-- Material provided follows --

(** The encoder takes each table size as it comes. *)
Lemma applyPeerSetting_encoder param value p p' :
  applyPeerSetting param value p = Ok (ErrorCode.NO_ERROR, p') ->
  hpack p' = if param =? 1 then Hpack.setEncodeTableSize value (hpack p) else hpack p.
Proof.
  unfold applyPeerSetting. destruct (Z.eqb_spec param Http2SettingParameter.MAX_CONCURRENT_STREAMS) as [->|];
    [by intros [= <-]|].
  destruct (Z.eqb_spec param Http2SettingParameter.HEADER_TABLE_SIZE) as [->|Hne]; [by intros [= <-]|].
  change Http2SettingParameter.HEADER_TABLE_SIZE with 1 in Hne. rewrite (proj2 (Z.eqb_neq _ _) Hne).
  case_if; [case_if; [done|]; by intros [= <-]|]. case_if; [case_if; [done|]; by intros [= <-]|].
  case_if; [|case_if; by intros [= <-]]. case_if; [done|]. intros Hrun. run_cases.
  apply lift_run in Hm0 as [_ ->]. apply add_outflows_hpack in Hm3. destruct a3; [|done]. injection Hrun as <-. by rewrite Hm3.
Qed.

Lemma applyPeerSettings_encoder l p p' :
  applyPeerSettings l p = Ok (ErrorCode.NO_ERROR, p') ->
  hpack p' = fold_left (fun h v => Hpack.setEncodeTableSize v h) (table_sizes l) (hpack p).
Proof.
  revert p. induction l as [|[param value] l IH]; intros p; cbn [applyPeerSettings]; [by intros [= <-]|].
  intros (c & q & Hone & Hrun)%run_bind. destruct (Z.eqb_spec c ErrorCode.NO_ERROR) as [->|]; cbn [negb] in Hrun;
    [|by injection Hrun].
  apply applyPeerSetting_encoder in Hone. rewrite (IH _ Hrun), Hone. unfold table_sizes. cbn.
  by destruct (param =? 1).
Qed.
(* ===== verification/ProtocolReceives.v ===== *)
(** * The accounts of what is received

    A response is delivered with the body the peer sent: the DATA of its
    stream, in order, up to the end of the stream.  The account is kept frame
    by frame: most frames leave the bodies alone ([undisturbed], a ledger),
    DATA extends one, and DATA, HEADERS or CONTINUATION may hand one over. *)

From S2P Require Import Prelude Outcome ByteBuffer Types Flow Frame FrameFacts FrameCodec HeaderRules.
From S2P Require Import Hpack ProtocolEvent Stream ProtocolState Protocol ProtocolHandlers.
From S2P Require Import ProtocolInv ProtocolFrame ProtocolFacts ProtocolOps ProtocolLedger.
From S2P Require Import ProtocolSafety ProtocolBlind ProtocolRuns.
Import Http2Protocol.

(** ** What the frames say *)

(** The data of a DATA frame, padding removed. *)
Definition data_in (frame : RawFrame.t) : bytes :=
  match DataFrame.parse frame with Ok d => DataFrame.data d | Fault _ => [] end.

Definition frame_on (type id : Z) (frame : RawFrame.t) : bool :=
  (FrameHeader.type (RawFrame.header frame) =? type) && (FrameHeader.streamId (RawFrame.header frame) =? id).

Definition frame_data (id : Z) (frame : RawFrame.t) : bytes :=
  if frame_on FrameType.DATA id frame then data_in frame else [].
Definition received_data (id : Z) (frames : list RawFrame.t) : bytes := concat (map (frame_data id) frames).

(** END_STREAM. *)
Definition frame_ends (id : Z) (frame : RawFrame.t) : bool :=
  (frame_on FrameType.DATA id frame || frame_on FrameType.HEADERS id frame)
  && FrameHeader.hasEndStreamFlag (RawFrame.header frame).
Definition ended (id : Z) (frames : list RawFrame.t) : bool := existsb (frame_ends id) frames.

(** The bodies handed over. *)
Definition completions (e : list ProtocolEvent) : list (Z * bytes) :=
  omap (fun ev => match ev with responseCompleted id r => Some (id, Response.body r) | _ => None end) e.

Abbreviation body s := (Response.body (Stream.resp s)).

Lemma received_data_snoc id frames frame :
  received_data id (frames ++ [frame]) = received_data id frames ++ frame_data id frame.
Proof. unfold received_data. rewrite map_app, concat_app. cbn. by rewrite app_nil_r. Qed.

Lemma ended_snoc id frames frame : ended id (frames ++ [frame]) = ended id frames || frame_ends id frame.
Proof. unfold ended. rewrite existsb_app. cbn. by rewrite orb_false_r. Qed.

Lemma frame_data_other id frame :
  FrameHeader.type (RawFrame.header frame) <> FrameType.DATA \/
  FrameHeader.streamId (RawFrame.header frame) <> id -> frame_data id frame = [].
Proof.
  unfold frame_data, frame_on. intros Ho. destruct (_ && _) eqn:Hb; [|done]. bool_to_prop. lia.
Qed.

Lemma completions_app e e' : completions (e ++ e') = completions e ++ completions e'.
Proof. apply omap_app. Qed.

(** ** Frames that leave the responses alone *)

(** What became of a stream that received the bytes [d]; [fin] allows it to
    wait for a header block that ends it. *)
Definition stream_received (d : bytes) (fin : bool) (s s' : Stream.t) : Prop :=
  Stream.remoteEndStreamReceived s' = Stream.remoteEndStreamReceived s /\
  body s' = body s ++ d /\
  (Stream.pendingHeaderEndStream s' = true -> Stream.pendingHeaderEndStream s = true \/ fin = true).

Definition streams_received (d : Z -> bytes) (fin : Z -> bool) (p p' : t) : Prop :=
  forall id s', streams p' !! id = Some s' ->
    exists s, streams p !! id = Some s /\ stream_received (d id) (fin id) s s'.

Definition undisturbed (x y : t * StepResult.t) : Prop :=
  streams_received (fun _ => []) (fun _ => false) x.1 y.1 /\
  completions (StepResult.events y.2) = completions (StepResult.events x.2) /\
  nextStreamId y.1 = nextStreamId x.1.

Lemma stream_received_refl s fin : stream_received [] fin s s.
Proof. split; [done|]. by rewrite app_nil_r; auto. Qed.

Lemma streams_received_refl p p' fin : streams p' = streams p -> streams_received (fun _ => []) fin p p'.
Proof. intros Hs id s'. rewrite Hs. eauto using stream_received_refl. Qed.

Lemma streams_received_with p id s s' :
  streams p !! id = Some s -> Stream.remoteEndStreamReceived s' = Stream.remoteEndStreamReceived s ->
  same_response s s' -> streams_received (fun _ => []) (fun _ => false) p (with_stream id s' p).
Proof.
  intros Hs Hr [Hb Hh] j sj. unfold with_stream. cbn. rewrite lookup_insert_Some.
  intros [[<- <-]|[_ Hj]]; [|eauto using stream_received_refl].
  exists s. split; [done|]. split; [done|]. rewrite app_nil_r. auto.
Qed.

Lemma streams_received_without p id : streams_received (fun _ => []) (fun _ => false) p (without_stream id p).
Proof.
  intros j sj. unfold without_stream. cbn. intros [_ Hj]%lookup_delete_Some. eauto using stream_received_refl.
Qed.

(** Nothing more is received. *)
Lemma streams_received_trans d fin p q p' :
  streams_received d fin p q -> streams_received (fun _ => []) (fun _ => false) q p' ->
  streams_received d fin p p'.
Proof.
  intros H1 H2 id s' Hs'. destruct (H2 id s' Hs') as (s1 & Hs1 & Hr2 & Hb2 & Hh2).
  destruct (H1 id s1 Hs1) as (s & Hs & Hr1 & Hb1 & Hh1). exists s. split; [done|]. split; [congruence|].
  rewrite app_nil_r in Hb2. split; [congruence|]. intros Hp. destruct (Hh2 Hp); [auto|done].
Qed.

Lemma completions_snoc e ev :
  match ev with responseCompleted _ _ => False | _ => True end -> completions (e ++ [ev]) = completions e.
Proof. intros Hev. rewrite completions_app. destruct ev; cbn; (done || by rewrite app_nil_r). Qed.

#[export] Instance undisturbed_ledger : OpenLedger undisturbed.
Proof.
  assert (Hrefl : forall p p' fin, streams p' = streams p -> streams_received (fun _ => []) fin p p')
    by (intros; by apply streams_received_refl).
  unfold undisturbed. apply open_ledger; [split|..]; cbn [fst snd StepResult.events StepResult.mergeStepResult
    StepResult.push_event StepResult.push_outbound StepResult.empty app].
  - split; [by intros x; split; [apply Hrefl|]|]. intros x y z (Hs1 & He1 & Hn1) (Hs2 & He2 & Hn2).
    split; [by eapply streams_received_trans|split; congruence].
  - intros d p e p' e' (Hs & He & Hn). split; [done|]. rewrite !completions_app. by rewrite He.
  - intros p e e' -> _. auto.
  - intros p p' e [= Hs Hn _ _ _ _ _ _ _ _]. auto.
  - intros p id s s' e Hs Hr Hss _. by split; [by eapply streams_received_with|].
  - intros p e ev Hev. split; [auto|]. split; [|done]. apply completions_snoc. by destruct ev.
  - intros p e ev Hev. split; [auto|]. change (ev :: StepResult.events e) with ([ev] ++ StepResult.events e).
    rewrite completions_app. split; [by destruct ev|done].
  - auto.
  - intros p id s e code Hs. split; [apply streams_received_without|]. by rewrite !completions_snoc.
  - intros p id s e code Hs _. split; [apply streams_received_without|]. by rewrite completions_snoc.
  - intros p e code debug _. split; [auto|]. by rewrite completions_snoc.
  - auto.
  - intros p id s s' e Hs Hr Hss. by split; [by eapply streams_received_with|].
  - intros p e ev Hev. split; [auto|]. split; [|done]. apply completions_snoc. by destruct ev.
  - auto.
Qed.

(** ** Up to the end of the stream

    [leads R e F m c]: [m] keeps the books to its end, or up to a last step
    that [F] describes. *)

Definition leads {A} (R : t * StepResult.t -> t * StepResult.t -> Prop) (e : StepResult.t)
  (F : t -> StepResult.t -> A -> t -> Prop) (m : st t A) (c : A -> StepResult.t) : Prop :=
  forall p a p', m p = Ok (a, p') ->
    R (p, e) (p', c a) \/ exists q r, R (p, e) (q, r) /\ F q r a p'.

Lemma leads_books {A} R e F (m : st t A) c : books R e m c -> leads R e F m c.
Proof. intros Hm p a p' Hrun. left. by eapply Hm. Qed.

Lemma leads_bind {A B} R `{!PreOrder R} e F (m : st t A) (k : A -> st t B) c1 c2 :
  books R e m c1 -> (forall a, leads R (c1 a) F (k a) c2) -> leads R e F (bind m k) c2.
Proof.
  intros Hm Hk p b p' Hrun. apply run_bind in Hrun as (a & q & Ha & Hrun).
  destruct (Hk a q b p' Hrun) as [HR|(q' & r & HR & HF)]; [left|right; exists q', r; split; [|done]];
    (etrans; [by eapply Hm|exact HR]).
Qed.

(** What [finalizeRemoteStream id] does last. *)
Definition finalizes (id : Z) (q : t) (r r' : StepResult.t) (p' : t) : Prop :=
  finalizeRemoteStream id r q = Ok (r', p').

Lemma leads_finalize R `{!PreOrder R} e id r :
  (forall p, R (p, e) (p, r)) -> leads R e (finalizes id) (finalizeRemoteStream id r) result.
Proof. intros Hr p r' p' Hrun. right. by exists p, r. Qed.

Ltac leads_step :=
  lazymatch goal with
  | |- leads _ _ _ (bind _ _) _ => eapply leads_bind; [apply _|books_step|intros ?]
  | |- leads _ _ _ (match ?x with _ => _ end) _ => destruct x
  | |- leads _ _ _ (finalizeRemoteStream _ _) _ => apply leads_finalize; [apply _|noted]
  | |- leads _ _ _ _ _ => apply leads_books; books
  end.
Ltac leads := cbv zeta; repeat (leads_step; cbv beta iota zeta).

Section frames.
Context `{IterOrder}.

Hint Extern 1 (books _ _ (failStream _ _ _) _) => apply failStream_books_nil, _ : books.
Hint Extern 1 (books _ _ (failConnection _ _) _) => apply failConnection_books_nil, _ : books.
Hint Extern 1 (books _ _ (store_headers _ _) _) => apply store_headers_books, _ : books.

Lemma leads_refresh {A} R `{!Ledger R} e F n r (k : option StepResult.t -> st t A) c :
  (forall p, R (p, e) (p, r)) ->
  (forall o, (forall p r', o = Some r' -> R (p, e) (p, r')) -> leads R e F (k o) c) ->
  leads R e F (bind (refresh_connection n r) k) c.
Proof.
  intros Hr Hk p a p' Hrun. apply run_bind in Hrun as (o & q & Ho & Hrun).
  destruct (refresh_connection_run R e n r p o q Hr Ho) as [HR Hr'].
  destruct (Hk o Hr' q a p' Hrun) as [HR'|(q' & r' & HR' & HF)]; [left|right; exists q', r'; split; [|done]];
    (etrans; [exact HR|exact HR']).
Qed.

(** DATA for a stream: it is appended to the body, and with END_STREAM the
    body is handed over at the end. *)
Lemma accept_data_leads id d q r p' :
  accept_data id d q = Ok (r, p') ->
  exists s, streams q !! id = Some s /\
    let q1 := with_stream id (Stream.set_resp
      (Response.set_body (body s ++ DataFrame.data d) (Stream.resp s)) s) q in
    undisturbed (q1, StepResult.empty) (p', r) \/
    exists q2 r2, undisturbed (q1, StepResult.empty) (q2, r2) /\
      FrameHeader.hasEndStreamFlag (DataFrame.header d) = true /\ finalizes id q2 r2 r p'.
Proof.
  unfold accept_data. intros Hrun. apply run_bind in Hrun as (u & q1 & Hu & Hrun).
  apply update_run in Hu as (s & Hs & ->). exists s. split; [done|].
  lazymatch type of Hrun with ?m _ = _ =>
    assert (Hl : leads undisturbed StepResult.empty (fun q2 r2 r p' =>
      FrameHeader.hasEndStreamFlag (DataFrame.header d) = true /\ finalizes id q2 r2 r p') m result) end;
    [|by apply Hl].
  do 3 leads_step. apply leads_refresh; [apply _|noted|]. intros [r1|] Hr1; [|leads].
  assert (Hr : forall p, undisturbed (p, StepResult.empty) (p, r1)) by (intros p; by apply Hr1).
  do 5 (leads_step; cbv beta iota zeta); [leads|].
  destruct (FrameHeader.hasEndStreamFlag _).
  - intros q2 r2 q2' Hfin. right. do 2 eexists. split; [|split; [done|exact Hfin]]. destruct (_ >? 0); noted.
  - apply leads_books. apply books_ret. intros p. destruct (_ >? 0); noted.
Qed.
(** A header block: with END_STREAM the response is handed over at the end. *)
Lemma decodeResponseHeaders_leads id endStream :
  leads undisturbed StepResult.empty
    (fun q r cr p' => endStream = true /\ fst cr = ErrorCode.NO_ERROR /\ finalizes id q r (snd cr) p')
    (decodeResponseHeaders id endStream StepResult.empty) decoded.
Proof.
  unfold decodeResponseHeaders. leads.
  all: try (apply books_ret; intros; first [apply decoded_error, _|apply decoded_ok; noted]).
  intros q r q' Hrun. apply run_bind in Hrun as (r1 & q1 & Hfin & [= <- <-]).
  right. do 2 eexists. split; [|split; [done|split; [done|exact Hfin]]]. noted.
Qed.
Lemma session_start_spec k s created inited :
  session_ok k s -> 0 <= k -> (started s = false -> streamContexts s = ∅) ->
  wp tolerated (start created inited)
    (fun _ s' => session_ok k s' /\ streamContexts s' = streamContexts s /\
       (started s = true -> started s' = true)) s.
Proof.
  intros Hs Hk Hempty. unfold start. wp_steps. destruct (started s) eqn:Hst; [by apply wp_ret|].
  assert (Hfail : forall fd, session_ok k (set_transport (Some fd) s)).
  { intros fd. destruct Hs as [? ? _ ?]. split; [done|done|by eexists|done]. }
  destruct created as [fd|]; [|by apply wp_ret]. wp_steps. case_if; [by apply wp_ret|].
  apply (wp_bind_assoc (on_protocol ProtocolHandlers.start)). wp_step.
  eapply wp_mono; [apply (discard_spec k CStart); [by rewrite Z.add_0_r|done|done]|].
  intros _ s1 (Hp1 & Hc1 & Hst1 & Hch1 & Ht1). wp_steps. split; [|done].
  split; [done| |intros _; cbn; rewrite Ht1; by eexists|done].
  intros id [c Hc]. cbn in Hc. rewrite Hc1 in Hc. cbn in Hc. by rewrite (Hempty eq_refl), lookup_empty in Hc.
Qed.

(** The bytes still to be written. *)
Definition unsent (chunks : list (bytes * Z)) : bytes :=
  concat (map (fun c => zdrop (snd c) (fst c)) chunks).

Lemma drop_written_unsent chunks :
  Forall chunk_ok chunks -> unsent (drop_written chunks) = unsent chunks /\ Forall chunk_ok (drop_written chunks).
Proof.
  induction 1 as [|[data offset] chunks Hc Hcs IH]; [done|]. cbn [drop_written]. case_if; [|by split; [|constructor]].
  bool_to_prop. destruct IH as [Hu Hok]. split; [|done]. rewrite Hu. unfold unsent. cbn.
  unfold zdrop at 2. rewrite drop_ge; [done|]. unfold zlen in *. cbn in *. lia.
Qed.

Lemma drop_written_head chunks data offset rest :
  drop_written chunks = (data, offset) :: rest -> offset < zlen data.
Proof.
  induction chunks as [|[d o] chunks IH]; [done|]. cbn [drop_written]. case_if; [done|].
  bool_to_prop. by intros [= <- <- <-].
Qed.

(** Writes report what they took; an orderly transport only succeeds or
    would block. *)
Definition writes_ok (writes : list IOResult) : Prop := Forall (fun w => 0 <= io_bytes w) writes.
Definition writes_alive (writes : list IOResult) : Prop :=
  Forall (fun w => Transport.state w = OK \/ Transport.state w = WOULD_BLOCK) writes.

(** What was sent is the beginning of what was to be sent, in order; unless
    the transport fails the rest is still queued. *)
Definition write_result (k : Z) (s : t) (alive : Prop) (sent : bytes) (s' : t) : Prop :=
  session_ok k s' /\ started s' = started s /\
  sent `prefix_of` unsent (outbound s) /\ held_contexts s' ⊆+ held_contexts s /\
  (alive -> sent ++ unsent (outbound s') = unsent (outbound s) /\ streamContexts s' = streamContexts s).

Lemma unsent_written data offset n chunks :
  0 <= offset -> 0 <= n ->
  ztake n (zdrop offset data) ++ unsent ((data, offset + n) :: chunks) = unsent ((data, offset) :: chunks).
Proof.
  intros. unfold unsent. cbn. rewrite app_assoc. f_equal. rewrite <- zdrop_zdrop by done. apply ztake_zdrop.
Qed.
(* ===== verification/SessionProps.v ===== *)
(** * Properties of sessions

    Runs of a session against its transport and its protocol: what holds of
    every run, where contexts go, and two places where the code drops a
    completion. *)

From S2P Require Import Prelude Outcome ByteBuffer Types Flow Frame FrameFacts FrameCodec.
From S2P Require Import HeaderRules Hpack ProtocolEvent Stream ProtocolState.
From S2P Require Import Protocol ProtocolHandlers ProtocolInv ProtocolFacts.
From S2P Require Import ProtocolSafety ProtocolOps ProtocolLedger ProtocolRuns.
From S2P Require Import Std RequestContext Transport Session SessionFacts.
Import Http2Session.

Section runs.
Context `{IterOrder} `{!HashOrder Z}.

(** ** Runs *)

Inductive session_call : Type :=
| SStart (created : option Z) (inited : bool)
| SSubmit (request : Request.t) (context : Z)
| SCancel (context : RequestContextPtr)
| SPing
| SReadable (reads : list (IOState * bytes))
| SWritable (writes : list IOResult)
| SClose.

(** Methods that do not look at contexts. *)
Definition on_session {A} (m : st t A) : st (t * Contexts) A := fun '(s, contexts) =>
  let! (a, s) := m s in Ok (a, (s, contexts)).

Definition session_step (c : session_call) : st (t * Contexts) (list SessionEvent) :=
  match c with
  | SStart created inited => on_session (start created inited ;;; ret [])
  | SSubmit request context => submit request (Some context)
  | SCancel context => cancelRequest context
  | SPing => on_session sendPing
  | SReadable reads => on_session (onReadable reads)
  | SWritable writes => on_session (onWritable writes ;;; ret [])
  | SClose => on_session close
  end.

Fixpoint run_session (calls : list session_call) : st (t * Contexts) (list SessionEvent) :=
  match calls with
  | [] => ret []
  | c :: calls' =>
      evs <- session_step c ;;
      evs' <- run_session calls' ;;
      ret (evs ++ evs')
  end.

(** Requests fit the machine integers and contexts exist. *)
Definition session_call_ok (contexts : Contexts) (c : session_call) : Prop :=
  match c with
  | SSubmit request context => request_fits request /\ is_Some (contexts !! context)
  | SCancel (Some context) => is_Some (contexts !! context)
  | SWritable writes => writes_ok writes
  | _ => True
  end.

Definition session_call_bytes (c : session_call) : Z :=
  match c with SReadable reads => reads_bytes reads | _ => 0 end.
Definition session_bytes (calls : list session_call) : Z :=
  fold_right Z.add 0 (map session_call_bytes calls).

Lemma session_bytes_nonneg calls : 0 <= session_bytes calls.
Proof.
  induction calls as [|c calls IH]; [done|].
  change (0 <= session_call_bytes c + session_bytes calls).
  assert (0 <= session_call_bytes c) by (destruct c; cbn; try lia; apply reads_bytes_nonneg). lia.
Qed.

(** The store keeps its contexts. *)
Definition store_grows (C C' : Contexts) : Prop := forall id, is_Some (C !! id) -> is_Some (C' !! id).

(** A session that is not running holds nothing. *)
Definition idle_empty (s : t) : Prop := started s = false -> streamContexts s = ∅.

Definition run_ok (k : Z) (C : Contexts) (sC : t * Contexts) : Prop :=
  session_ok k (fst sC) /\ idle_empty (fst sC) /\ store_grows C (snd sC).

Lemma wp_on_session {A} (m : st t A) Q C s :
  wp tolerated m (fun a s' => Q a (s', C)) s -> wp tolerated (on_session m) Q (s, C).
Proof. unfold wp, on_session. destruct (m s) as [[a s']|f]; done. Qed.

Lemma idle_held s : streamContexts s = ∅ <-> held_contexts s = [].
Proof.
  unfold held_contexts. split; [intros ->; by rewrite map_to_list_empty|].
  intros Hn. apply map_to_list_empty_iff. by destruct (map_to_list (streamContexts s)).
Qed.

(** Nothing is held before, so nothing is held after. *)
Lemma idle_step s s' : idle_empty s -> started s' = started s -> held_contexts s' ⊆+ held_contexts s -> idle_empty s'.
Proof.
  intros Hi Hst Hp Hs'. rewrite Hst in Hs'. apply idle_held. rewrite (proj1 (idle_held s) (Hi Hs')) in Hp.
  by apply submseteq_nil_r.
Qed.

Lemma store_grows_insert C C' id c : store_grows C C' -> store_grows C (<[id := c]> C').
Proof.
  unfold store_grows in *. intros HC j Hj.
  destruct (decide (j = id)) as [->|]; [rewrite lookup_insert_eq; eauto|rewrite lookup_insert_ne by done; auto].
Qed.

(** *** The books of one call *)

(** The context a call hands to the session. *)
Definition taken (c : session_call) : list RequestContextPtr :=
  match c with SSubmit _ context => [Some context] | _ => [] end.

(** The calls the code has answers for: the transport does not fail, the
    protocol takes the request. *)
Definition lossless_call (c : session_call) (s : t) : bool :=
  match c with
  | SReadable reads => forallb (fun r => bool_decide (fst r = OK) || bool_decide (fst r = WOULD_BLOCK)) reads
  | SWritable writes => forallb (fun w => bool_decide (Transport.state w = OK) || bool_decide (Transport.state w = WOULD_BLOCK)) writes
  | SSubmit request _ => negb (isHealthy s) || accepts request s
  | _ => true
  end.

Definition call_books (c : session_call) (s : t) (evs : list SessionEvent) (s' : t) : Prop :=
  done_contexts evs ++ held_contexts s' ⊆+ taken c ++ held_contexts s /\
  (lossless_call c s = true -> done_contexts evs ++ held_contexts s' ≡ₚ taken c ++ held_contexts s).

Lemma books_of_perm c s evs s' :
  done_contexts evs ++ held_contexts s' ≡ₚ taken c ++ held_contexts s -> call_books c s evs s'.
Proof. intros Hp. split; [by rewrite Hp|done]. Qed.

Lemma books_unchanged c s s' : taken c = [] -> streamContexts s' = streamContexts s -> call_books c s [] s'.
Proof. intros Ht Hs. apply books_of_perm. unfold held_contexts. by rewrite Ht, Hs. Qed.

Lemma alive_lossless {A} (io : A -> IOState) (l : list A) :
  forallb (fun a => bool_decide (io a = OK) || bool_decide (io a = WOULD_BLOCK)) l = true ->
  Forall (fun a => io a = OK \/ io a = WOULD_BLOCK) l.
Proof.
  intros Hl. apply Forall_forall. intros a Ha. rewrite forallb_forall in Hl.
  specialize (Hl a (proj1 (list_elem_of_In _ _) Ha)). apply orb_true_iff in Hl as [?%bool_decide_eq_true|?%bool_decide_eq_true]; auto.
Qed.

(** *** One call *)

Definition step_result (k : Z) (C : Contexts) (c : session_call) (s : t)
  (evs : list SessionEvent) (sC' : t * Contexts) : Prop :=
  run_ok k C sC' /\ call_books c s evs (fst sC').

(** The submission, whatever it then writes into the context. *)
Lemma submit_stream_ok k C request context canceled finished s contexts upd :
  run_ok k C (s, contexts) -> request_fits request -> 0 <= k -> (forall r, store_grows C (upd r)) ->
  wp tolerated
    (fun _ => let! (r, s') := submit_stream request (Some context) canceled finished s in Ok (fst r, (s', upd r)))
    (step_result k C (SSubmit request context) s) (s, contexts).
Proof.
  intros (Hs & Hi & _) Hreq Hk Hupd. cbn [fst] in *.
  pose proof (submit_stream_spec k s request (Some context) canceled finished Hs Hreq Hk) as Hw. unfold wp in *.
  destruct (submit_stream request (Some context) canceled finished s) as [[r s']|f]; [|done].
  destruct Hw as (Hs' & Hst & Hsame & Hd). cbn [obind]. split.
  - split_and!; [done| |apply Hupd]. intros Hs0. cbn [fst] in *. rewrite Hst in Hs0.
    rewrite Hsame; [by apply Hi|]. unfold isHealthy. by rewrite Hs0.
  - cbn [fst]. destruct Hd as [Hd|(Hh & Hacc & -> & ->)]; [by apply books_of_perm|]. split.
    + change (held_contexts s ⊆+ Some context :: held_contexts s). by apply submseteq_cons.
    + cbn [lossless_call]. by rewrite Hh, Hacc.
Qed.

-- Material provided concluded --

Only lines containing the word "iota" matter here: count them in the entries and give the number, nothing else.

• Result of the exercise: 2